Tuesday evening’s press conference focussed on Zimbabwe, which had been the subject of the Primate’s session on Monday evening. The Primate of Southern Africa, the Rt Revd Thabo Makgoba and the Rt Revd Albert Chama representing the Province of Central Africa came to speak directly of their experience. The Primates’ Statement on Zimbabwe can be found on the Anglican Communion website.
Archbishop Thabo spoke of the urgency of the situation in Zimbabwe, the total collapse of the economy and the socio-political structure. He stressed that Robert Mugabe’s power is illegitimate and he needs to step down. The cholera epidemic is ravaging the population and affecting South Africa as well, and SA is receiving countless refugees. We would be failing God, he said, if we don’t intervene, he said, quoting Matthew 25.35 – “when I was hungry, you fed me.”
Both Archbishop Thabo and Bishop Albert spoke of the tensions between Bishops Nolbert Kunonga and Elson Jakazi, the former Anglican bishops who are still holding on to church properties, and Sebastian Bakare the new bishop. Bishop Albert described his amazement at how faithful the people can be towards their God. They are locked out of their churches and have to meet outside to pray and worship and celebrate communion. Other churches have offered hospitality but they are then targeted by the police. Bishop Sebastian offers oversight and what protection he can to these faithful Anglicans.
When there was the
possibility of an inclusive government being formed, the police began to change, he said, and their violence against the general population diminished, but now Zimbabwe is back to square one and threats to the lives of church leaders have resumed.
Questioned by David Virtue about Archbishop John Sentamu’s call for armed intervention, Archbishop Thabo Makgoba carefully set out the actions he would like to see taken to secure the hoped for transition to a new government. We don’t want to see another massacre, he said. We see people being kidnapped and killed every day.
David Virtue wasn’t satisfied with this answer and repeated his question, which Archbishop Thabo generously responded to again. I was awed by Archbishop Thabo’s profound calmness and wisdom as he described the events taking place in Zimbabwe and the terrors and threats to which Anglicans are being subjected, not just by the state forces but by their deposed bishop.

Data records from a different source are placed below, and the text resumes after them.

(** Every round of the parse starts further on, so that one round for each character is
    enough, and more change nothing. *)
Lemma entries_enough body f g pos : (size body < f + pos)%nat -> (size body < g + pos)%nat -> entries_from f body pos = entries_from g body pos.
Proof.
  revert g pos. induction f as [|f IH]; intros [|g] pos Hf Hg; cbn [entries_from]; try done;
    destruct (find_from pos "<Contents>" body) as [p|] eqn:E; try done; pose proof (find_from_bounds _ _ _ _ E) as [H1 H2];
    unfold size in *; cbn [String.length] in H2; try lia.
  destruct (find_from p "</Contents>" body) as [e|] eqn:F; [|done]. pose proof (find_from_bounds _ _ _ _ F) as [H3 H4].
  assert (e <> p) by (intros ->; eauto using opens_or_closes, find_from_here).
  rewrite (IH g e); [done | lia..].
Qed.

End Storage.
(** A trace context reads back from the header it is printed as, and whatever header
    is accepted is, but for the case of its letters, the header that its context prints:
    no other version, length or character passes, and neither does an identifier of
    zeros; a log line shows exactly the trace of the header. *)
Theorem traceparent_reads_back c : well_formed c ->
  parse_traceparent (format_traceparent c) = Some c /\ trace_of_line (format_traceparent c) = trace_id c /\
  forall h d, parse_traceparent h = Some d -> well_formed d /\ Requests.lower_all h = format_traceparent d /\ to_remote_span_context d <> None.
Proof.
  intros Hc. split_and!.
  - unfold parse_traceparent. rewrite format_pieces by done. destruct Hc as [H1 H2 H3 H4]. rewrite H1, H2, H3, H4. by destruct c.
  - destruct Hc as [[_ N]%hex_lowered _ _ _]. unfold trace_of_line, format_traceparent.
    assert (Hf : forall x, str_find "-" ("00-" +:+ x) = Some 2%nat) by done. rewrite Hf.
    assert (Hd : forall x, str_drop 3 ("00-" +:+ x) = x) by done. rewrite Hd.
    pose proof (str_find_app _ "-" (trace_id c) (parent_id c +:+ ("-" +:+ flags c)) N eq_refl) as Hs.
    cbn [String.append] in Hs |- *. by rewrite Hs, str_take_app.
  - intros h d Hd. apply parsed_well_formed in Hd as [Hw Hl]. auto using wf_bytes.
Qed.

End Trace.

Definition a_trace : Trace.TraceContext := Trace.mkTrace "4bf92f3577b34da6a3ce929d0e0e4736" "00f067aa0ba902b7" "01".

Lemma traceparent_reads_back_witness :
  Trace.parse_traceparent "00-4bf92f3577b34da6a3ce929d0e0e4736-00f067aa0ba902b7-01" = Some a_trace.
Proof. apply (Trace.traceparent_reads_back a_trace). by constructor. Defined.

(** What is generated is well formed unless the generator gives zeros. *)
Example generated : Trace.generate_context 1 2 (-1) = Trace.mkTrace "01000000000000000200000000000000" "ffffffffffffffff" "01".
Proof. reflexivity. Qed.

(** ** Log lines *)
Module LogLine.

Definition quote : ascii := chr 34.

(** [format]: src/observability/Observability.hpp:51-88.  A character of a message. *)
Definition escaped (c : ascii) : string :=
  let back d := String "\" (String d "") in
  if Ascii.eqb c quote then back quote
  else if Ascii.eqb c "\" then back "\"%char
  else if code c =? 10 then back "n"%char
  else if code c =? 13 then back "r"%char
  else if code c =? 9 then back "t"%char
  else if code c =? 8 then back "b"%char
  else if code c =? 12 then back "f"%char
  else if code c <? 32 then "\u00" +:+ String (Storage.hex_lower (Z.shiftr (code c) 4)) (String (Storage.hex_lower (Z.land (code c) 15)) "")
  else String c "".

Fixpoint message (s : string) : string := match s with EmptyString => EmptyString | String c r => escaped c +:+ message r end.

(** How JSON reads the inside of a string (RFC 8259, the escapes below 128): the text up
    to the quote that ends it, and what follows. *)
Definition unescape (c : ascii) : option ascii :=
  if Ascii.eqb c quote || Ascii.eqb c "\" || Ascii.eqb c "/" then Some c
  else if Ascii.eqb c "n" then Some (chr 10) else if Ascii.eqb c "r" then Some (chr 13) else if Ascii.eqb c "t" then Some (chr 9)
  else if Ascii.eqb c "b" then Some (chr 8) else if Ascii.eqb c "f" then Some (chr 12) else None.

Definition hex4 (a b c d : ascii) : option ascii :=
  x ← Storage.hex_value a; y ← Storage.hex_value b; z ← Storage.hex_value c; t ← Storage.hex_value d;
  let n := ((16 * x + y) * 16 + z) * 16 + t in if n <? 128 then Some (chr n) else None.

Fixpoint read_string (s : string) : option (string * string) :=
  match s with
  | EmptyString => None
  | String c r =>
      if Ascii.eqb c quote then Some ("", r)
      else if Ascii.eqb c "\" then
        match r with
        | String d t =>
            if Ascii.eqb d "u" then
              match t with
              | String h1 (String h2 (String h3 (String h4 u))) =>
                  x ← hex4 h1 h2 h3 h4; '(m, rest) ← read_string u; Some (String x m, rest)
              | _ => None
              end
            else x ← unescape d; '(m, rest) ← read_string t; Some (String x m, rest)
        | EmptyString => None
        end
      else if code c <? 32 then None
      else '(m, rest) ← read_string r; Some (String c m, rest)
  end.

Lemma escaped_reads c r : read_string (escaped c +:+ r) = ('(m, rest) ← read_string r; Some (String c m, rest)).
Proof. destruct c as [[] [] [] [] [] [] [] []]; reflexivity. Qed.

(** Whatever is logged stays inside its field: a reader of the line gets back the
    message to the byte and goes on right after the closing quote, so that quotes, line
    ends and control characters of a message can neither end the field nor the line. *)
Theorem message_stays_inside s rest :
  read_string (message s +:+ String quote rest) = Some (s, rest) /\ str_all (fun c => 32 <=? code c) (message s) = true.
Proof.
  split.
  - induction s as [|c s IH]; [reflexivity|]. cbn [message]. by rewrite str_app_assoc, escaped_reads, IH.
  - assert (He : forall c, str_all (fun c => 32 <=? code c) (escaped c) = true) by (intros [[] [] [] [] [] [] [] []]; reflexivity).
    induction s as [|c s IH]; cbn [message]; [done|]. by rewrite str_all_app, He.
Qed.

End LogLine.


(** ** Settings *)
Module Config.

(** The process environment. *)
Definition Env := string -> option string.

Section Expand.
Context (getenv : Env).

(** [expand_string]: src/utils/Config.hpp:180-197.  What stands for one placeholder. *)
Definition placeholder (expr : string) : string :=
  let '(name, default) := match find_from 0 ":-" expr with
                          | Some k => (str_take k expr, Some (str_drop (k + 2) expr))
                          | None => (expr, None)
                          end in
  match (if String.eqb name "" then None else getenv name) with
  | Some v => v
  | None => match default with Some d => d | None => "" end
  end.
Lemma acne_score_count (answers : list QuizAnswer) :
  acne_score (scores answers) =
  2 * Z.of_nat (length (List.filter acne_affirmative answers)).
Proof. unfold scores. by rewrite acne_score_fold. Qed.

(** C9.  Whenever the acne counter of a submission reaches 2, and in
    particular whenever at least two of its answers name acne in the
    question and say yes, [analyze_quiz] returns the skin type "Acneica",
    whatever the oily, dry and sensitive counters are. *)
Theorem analyze_quiz_acne_first (answers : list QuizAnswer) :
  2 <= acne_score (scores answers) \/
  (2 <= length (List.filter acne_affirmative answers))%nat ->
  skin_type (analyze_quiz answers) = "Acneica".
Proof.
  intros Hacne.
  assert (2 <= acne_score (scores answers)) as Hs.
  { destruct Hacne as [?|Hn]; [done|]. rewrite acne_score_count. lia. }
  unfold analyze_quiz.
  destruct (Z.leb_spec 2 (acne_score (scores answers))); [done | lia].
Qed.

End QuizFacts.

Example quiz_two_acne_scores :
  @scores ascii_methods quiz_two_acne =
  {| oily_score := 2; dry_score := 0; acne_score := 4; sensitive_score := 2 |}.
Proof. reflexivity. Qed.

Lemma analyze_quiz_acne_first_witness :
  (2 <= acne_score (@scores ascii_methods quiz_two_acne) \/
   (2 <= length (List.filter (@acne_affirmative ascii_methods) quiz_two_acne))%nat) /\
  skin_type (@analyze_quiz ascii_methods quiz_two_acne) = "Acneica".
Proof.
  split.
  - left. vm_compute. discriminate.
  - apply (@analyze_quiz_acne_first ascii_methods quiz_two_acne).
    left. vm_compute. discriminate.
Defined.

(** ** Dates *)

Lemma replace_midnight_eq (d : datetime.t) :
  datetime.replace_midnight d = datetime.us_per_day * (d / datetime.us_per_day).
Proof.
  unfold datetime.replace_midnight.
  pose proof (Z.div_mod d datetime.us_per_day) as Hd.
  unfold datetime.us_per_day in *. lia.
Qed.

Lemma strftime_ymd_day (q : Z) :
  datetime.strftime_ymd (datetime.us_per_day * q) = q.
Proof.
  unfold datetime.strftime_ymd. rewrite Z.mul_comm. by apply Z.div_mul.
Qed.

(** The key of the day that lies [i] days after today. *)
Lemma strftime_ymd_offset (now : datetime.t) (i : Z) :
  datetime.strftime_ymd
    (datetime.replace_midnight now + datetime.timedelta_days i) =
  datetime.strftime_ymd now + i.
Proof.
  rewrite replace_midnight_eq. unfold datetime.timedelta_days.
  replace (datetime.us_per_day * (now / datetime.us_per_day) +
           i * datetime.us_per_day)
    with (datetime.us_per_day * (now / datetime.us_per_day + i)) by lia.
  by rewrite strftime_ymd_day.
Qed.

Lemma elem_of_py_range (lo hi j : Z) : j ∈ py_range lo hi <-> lo <= j < hi.
Proof.
  unfold py_range. rewrite list_elem_of_fmap. split.
  - intros (k & -> & Hk). apply elem_of_seq in Hk. lia.
  - intros Hj. exists (Z.to_nat (j - lo)). split; [lia|].
    apply elem_of_seq. lia.
Qed.

(** ** Calendar gate *)

(** A loop that stores [val i] under [key i] for each [i] of a list, with
    keys that tell the [i] apart, leaves [val j] under [key j]. *)
Lemma lookup_fold_insert {V : Type} (key : Z -> Z) (val : Z -> V)
    (l : list Z) (m0 : gmap Z V) (j : Z) :
  (forall a b, key a = key b -> a = b) ->
  fold_left (fun (m : gmap Z V) i => <[key i := val i]> m) l m0 !! key j =
  if decide (j ∈ l) then Some (val j) else m0 !! key j.
Proof.
  intros Hinj. revert m0.
  induction l as [|a l IH]; intros m0; cbn [fold_left].
  - destruct (decide (j ∈ [])) as [Hin|_]; [|done].
    by apply elem_of_nil in Hin.
  - rewrite IH. destruct (decide (j ∈ l)) as [Hin|Hnin].
    + rewrite decide_True; [done|]. by apply elem_of_cons; right.
    + destruct (decide (a = j)) as [->|Hne].
      * rewrite lookup_insert_eq, decide_True; [done|].
        by apply elem_of_cons; left.
      * rewrite lookup_insert_ne by (intros Hk; by apply Hinj in Hk).
        rewrite decide_False; [done|].
        intros [?|?]%elem_of_cons; congruence.
Qed.

Lemma strftime_ymd_offset_inj (now : datetime.t) (a b : Z) :
  datetime.strftime_ymd
    (datetime.replace_midnight now + datetime.timedelta_days a) =
  datetime.strftime_ymd
    (datetime.replace_midnight now + datetime.timedelta_days b) ->
  a = b.
Proof. rewrite !strftime_ymd_offset. lia. Qed.

(** What the gate stores for the day [i] days after today when the premium
    of the user was activated: days -30 to 59 get an answer, the others
    none. *)
Lemma build_calendar_activated (db : DB) (user_id : string) (user : User.t)
    (now activated : datetime.t) (i : Z) :
  User.premium_activated_at user = Some activated ->
  build_calendar db user_id user now !! (datetime.strftime_ymd now + i) =
  if decide (-30 <= i < 60) then
    Some (day_info
            (gate_status (User.is_subscriber user) (User.trial_ends_at user)
               (datetime.replace_midnight activated)
               (datetime.replace_midnight now + datetime.timedelta_days i))
            (entries_dict
               (find_to_list (DailyEntry.of_user user_id) 200
                  (daily_entries db)))
            (datetime.strftime_ymd now + i))
  else None.
Proof.
  intros Hact. unfold build_calendar. rewrite Hact.
  rewrite <- (strftime_ymd_offset now i).
  rewrite (lookup_fold_insert
             (fun i => datetime.strftime_ymd
                         (datetime.replace_midnight now +
                          datetime.timedelta_days i))
             (fun i => day_info
                         (gate_status (User.is_subscriber user)
                            (User.trial_ends_at user)
                            (datetime.replace_midnight activated)
                            (datetime.replace_midnight now +
                             datetime.timedelta_days i))
                         (entries_dict
                            (find_to_list (DailyEntry.of_user user_id) 200
                               (daily_entries db)))
                         (datetime.strftime_ymd
                            (datetime.replace_midnight now +
                             datetime.timedelta_days i))))
    by apply strftime_ymd_offset_inj.
  rewrite lookup_empty.
  destruct (decide (i ∈ py_range (-30) 60)) as [Hin|Hnin];
    rewrite elem_of_py_range in *.
  - by rewrite decide_True.
  - by rewrite decide_False.
Qed.
(** * b-con: report completion pollers and the invoice parser

    A shallow embedding of three handlers of the b-con pipeline,

      - [handlers/invoice_handler.py]  (the invoice state-machine parser),
      - [handlers/cm_handler.py]       (the Campaign Manager report poller),
      - [handlers/dv360_handler.py]    (the DV360 report pollers),

    followed by theorems that settle the specification's claims about them.

    Conventions of the embedding.
      - A Python [str] is a [string] holding its UTF-8 bytes.  [str.lower]
        and [str.strip] are modelled on the ASCII range; the handlers only
        compare lowered text with the ASCII words [product] and [gst], and no
        character outside ASCII lowers to one of their letters.
      - A [dict] with string keys is a [gmap string _]; [d.update(e)] is the
        left-biased union [e ∪ d].
      - A raised exception is the [Raise] constructor of [result]; code that
        runs in a [while True] loop against the outside world takes fuel and
        answers with an [outcome], whose third constructor means that the
        loop is still polling when the fuel is spent. *)

From Stdlib Require Import ZArith Lia Ascii String.
From stdpp Require Import base option list gmap strings.

Local Open Scope string_scope.
Local Open Scope Z_scope.

(* ===================================================================== *)
(** * Python runtime: exceptions, results, sequences and strings          *)
(* ===================================================================== *)

Module Py.

(** The exception classes the three handlers can raise: Python built-ins
    first, then the classes the handlers declare themselves. *)
Inductive exn : Type :=
  | IndexError
  | KeyError (arg : string)
  | TypeError
  | ValueError
  | NameError (name : string)
  | UnboundLocalError (name : string)
  | ProductNotFoundError (msg : string)      (* invoice_handler *)
  | IncorrectProductError (msg : string)     (* invoice_handler *)
  | ReportError                              (* dv360_handler *)
  | ReportRunError                           (* cm_handler *)
  | ReportRunDeadlineExceeded.               (* cm_handler *)

Inductive result (A : Type) : Type :=
  | Ok (a : A)
  | Raise (e : exn).
Arguments Ok {A} a.
Arguments Raise {A} e.

#[global] Instance result_ret : MRet result := fun A a => Ok a.
#[global] Instance result_bind : MBind result := fun A B f m =>
  match m with
  | Ok a => f a
  | Raise e => Raise e
  end.

(** [seq[i]] for a non-negative literal index. *)
Definition getitem {A : Type} (l : list A) (i : nat) : result A :=
  match l !! i with
  | Some x => Ok x
  | None => Raise IndexError
  end.

(** [seq[-1]]. *)
Definition getitem_last {A : Type} (l : list A) : result A :=
  match last l with
  | Some x => Ok x
  | None => Raise IndexError
  end.

(** [d[k]] on a dict. *)
Definition dict_getitem {V : Type} (d : gmap string V) (k : string) : result V :=
  match d !! k with
  | Some v => Ok v
  | None => Raise (KeyError k)
  end.

(** [dict(pairs)]: pairs are inserted left to right, a later duplicate key
    overwrites an earlier one. *)
Definition dict_of_pairs {V : Type} (kvs : list (string * V)) : gmap string V :=
  foldl (fun m kv => <[kv.1 := kv.2]> m) ∅ kvs.

(** [zip(a, b)] stops at the shorter argument. *)
Fixpoint zip {A B : Type} (a : list A) (b : list B) : list (A * B) :=
  match a, b with
  | x :: a', y :: b' => (x, y) :: zip a' b'
  | _, _ => []
  end.

(** Truthiness of a [str] and of a [list]. *)
Definition str_truthy (s : string) : bool :=
  match s with EmptyString => false | String _ _ => true end.

Definition list_truthy {A : Type} (l : list A) : bool :=
  match l with [] => false | _ :: _ => true end.

Definition chr (n : nat) : ascii := ascii_of_nat n.

Definition LF : string := String (chr 10) EmptyString.

(** [str.lower()], ASCII range. *)
Definition lower_char (c : ascii) : ascii :=
  let n := nat_of_ascii c in
  if ((65 <=? n) && (n <=? 90))%nat then ascii_of_nat (n + 32) else c.

Fixpoint lower (s : string) : string :=
  match s with
  | EmptyString => EmptyString
  | String c s' => String (lower_char c) (lower s')
  end.

(** [needle in hay] on strings. *)
Fixpoint contains (needle hay : string) : bool :=
  String.prefix needle hay ||
  match hay with
  | EmptyString => false
  | String _ hay' => contains needle hay'
  end.

(** The characters [str.strip()] removes, ASCII range: TAB, LF, VT, FF, CR,
    FS, GS, RS, US and the space. *)
Definition is_space (c : ascii) : bool :=
  let n := nat_of_ascii c in
  (((9 <=? n) && (n <=? 13)) || ((28 <=? n) && (n <=? 32)))%nat.

Fixpoint lstrip (s : string) : string :=
  match s with
  | EmptyString => EmptyString
  | String c s' => if is_space c then lstrip s' else s
  end.

Fixpoint rstrip (s : string) : string :=
  match s with
  | EmptyString => EmptyString
  | String c s' =>
      match rstrip s' with
      | EmptyString => if is_space c then EmptyString else String c EmptyString
      | t => String c t
      end
  end.

Definition strip (s : string) : string := rstrip (lstrip s).
(** C1: [DeleteItem] with an id the map does not have takes the write lock
    and returns 404 still holding it; every later request, to any of the
    five routes, then blocks. *)
Theorem DeleteItem_not_found_keeps_lock :
  ∃ th',
    DeleteItem (context_of "1"%string None None) (NewTodoHandler 0)
    = Returned (NotFound 1) th'
    ∧ mu th' = {| readers := 0; writer := true |}
    ∧ Forall (λ r, serve (H := insertion_sorter) r th' = Blocked th')
        [list_items ascending_range; get_item "1"%string;
         post_item "Buy milk"%string; put_item "1"%string "X"%string true;
         delete_item "1"%string].
Proof.
  eexists. split; [reflexivity |]. split; [reflexivity |].
  repeat constructor.
Qed.

(** C4: after "Buy milk" and "Walk dog" were posted, a PUT to id 1 with
    name "X" and isComplete true answers 200, and the item under 1 is
    still [{1, "Buy milk", false}]: the state is the one before the PUT. *)
Theorem PutItem_keeps_old_item :
  PutItem (context_of "1"%string None
             (Some {| Put_Name := "X"%string; Put_IsComplete := true |}))
    two_items
  = Returned NoBody two_items
  ∧ GetItemByID (context_of "1"%string None None) two_items
    = Returned (JSON_item http.StatusOK
                  {| Id := 1; Name := "Buy milk"%string; IsComplete := false |})
        two_items.
Proof. split; vm_compute; reflexivity. Qed.

(** C3 (as stated) fails once the counter wraps around: of 2^63 posts in
    a row the first is assigned 1 and the last, which finds the counter at
    [MaxInt], is assigned [MinInt]. *)
Lemma created_ids_wrap_around :
  ¬ StronglySorted Z.lt
      (created_ids (H := insertion_sorter)
         (repeat (post_item "x"%string) (Z.to_nat (2 ^ 63)))
         (NewTodoHandler 0)).
Proof.
  intros Hs.
  destruct (created_ids_posts_overflow (H := insertion_sorter) "x"%string
              (Z.to_nat (GoInt.MaxInt - 1))) as [ids E].
  { apply Z2Nat.id. unfold GoInt.MaxInt, GoInt.intSize.
    change (2 ^ (64 - 1)) with 9223372036854775808. lia. }
  assert (Z.to_nat (2 ^ 63) = S (Z.to_nat (GoInt.MaxInt - 1) + 1)) as En.
  { unfold GoInt.MaxInt, GoInt.intSize.
    change (2 ^ (64 - 1)) with 9223372036854775808.
    change (2 ^ 63) with 9223372036854775808. lia. }
  rewrite En, E in Hs.
  apply StronglySorted_inv in Hs as [_ Hall].
  apply Forall_app in Hall as [_ Hlast].
  apply Forall_inv in Hlast. unfold GoInt.MinInt, GoInt.intSize in Hlast.
  change (2 ^ (64 - 1)) with 9223372036854775808 in Hlast. lia.
Qed.

(** ** The theorems at work on the two-item store *)

(** The listing of the two-item store, ranged over in descending order. *)
Lemma GetItems_lists_store_sorted_witness :
  writer (mu two_items) = false
  ∧ ∃ out,
      GetItems (H := insertion_sorter) descending_range
        (context_of EmptyString None None) two_items
      = Returned (JSON_items http.StatusOK out) two_items
      ∧ out ≡ₚ (map_to_list (items two_items)).*2
      ∧ (∀ item, item ∈ out ↔ ∃ k, items two_items !! k = Some item)
      ∧ length out = size (items two_items)
      ∧ StronglySorted id_le out.
Proof.
  split; [reflexivity |].
  apply (GetItems_lists_store_sorted (H := insertion_sorter)). reflexivity.
Defined.

(** Two listings of the two-item store, ranged over in opposite orders. *)
Lemma GetItems_twice_same_witness :
  store_inv two_items
  ∧ writer (mu two_items) = false
  ∧ ∃ out th1 th2,
      GetItems (H := insertion_sorter) ascending_range
        (context_of EmptyString None None) two_items
      = Returned (JSON_items http.StatusOK out) th1
      ∧ GetItems (H := insertion_sorter) descending_range
          (context_of EmptyString None None) th1
        = Returned (JSON_items http.StatusOK out) th2.
Proof.
  assert (store_inv two_items) as Hinv by compute_done.
  split; [exact Hinv |]. split; [reflexivity |].
  apply (GetItems_twice_same (H := insertion_sorter)); [exact Hinv | reflexivity].
Defined.
(** X19. The birthdate of a signup: a missing one becomes the date of the
    clock; a string is never refused, it becomes whatever date the string
    denotes, an invalid date included; a [Date] passes when it is valid;
    an invalid [Date] and every other value are refused with one
    [invalid_union] issue.  So no signup is ever refused over a missing
    or a string birthdate: whatever the other fields, the report holds
    nothing on [birthdate]. *)
Theorem signup_birthdate_cases :
  (forall p v,
     Signup_birthdate p v =
       match v with
       | VUndefined => (OK (newDate nowISOString), [])
       | VString s => (OK (newDate s), [])
       | VDate (Some t) => (OK (Some t), [])
       | _ => (INVALID, [mkIssue invalid_union p DefaultMsg None])
       end)
  /\ (forall o e i,
        (getProp "birthdate" o = VUndefined
         \/ exists s, getProp "birthdate" o = VString s) ->
        safeParse Signup (VObject o) = Failure e ->
        In i e -> path i <> ["birthdate"]).
Proof.
  split.
  { intros p v. destruct v as [ | | b | n | s | [t|] | ps ]; reflexivity. }
  intros o e i Hb Hfail Hin.
  assert (Kb : snd (key [] o "birthdate" Signup_birthdate) = []).
  { unfold key. destruct Hb as [-> | [s ->]]; reflexivity. }
  pose proof (Signup_shape_issues isEmail isMobilePhone isISO31661Alpha2
                nowISOString newDate o) as Hiss.
  rewrite Kb in Hiss.
  unfold safeParse, SignupSchema, superRefine, ZodObject in Hfail.
  destruct (Signup_shape [] o) as [r iss]. cbn [snd] in Hiss.
  assert (Hshape : forall j, In j iss -> path j <> ["birthdate"]).
  { intros j Hj. rewrite Hiss in Hj.
    repeat (apply in_app_or in Hj as [Hj | Hj]);
      match type of Hj with
      | In j [] => destruct Hj
      | In j (snd (key [] o ?k ?schema)) =>
          assert (Hp : path j = [k])
            by (apply (key_paths o k schema j);
                [ unfold DietaryOptions;
                  auto using Signup_phone_paths with paths
                | exact Hj ]);
          rewrite Hp; discriminate
      end. }
  destruct r as [a | a |]; cbn [refined] in Hfail.
  - destruct (ctx_issues (SignupSchema_refinement a (mkCtx [] []))) as [|x l] eqn:Ea;
      [discriminate|].
    injection Hfail as <-. apply in_app_or in Hin as [Hin | Hin]; [now apply Hshape|].
    rewrite <- Ea in Hin. apply Signup_refinement_paths in Hin.
    rewrite Hin. discriminate.
  - destruct (ctx_issues (SignupSchema_refinement a (mkCtx [] []))) as [|x l] eqn:Ea;
      injection Hfail as <-; [now apply Hshape|].
    apply in_app_or in Hin as [Hin | Hin]; [now apply Hshape|].
    rewrite <- Ea in Hin. apply Signup_refinement_paths in Hin.
    rewrite Hin. discriminate.
  - injection Hfail as <-. now apply Hshape.
Qed.

(** X20. The phone of a signup is required but may be empty: [null] and
    the empty string give [null] without consulting the phone check; any
    other string is kept as it is and passes exactly when it is a mobile
    number, the refusal being one "Invalid phone number" issue; a missing
    phone, like a value of any other type, is an [invalid_type] error. *)
Theorem signup_phone_cases (p : list string) (v : JsValue) :
  Signup_phone p v =
    match v with
    | VNull => (OK None, [])
    | VString s =>
        if (s =? "")%string then (OK None, [])
        else if isMobilePhone s then (OK (Some s), [])
        else (DIRTY (Some s), [mkIssue custom p (Msg "Invalid phone number") None])
    | _ => (INVALID, [mkIssue invalid_type p DefaultMsg None])
    end.
Proof.
  destruct v; try reflexivity.
  unfold SignupSchema_phone, transform, refine, phoneCheck, phoneOrNull, truthy.
  cbn [ZodNullable ZodString runChecks mapReturn].
  destruct (s =? "")%string eqn:E; cbn; rewrite ?E; cbn; [reflexivity|].
  destruct (isMobilePhone s); cbn; rewrite ?E; reflexivity.
Qed.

The story David Virtue was hunting for was clearly that of a conflict between Archbishops Sentamu and Makgoba. He didn’t seem to have been aware of the extraordinary presence of two holy and thoughtful Anglican leaders from southern Africa, the courage they show and the tragedy they described. More shocking than that was David’s parting remark as he left the press conference – “I want sex stuff.”
Changing Attitude is committed to our Communion and to all our Primates and bishops, and we live with the most profound respect for those ministering in extreme circumstances. We call upon our supporters to ensure that their churches and parishes attend to the call of the Primates to join with the Anglican Church of Southern Africa in observing Wednesday 25th February 2009, Ash Wednesday, as a day of prayer and solidarity with the Zimbabwean people.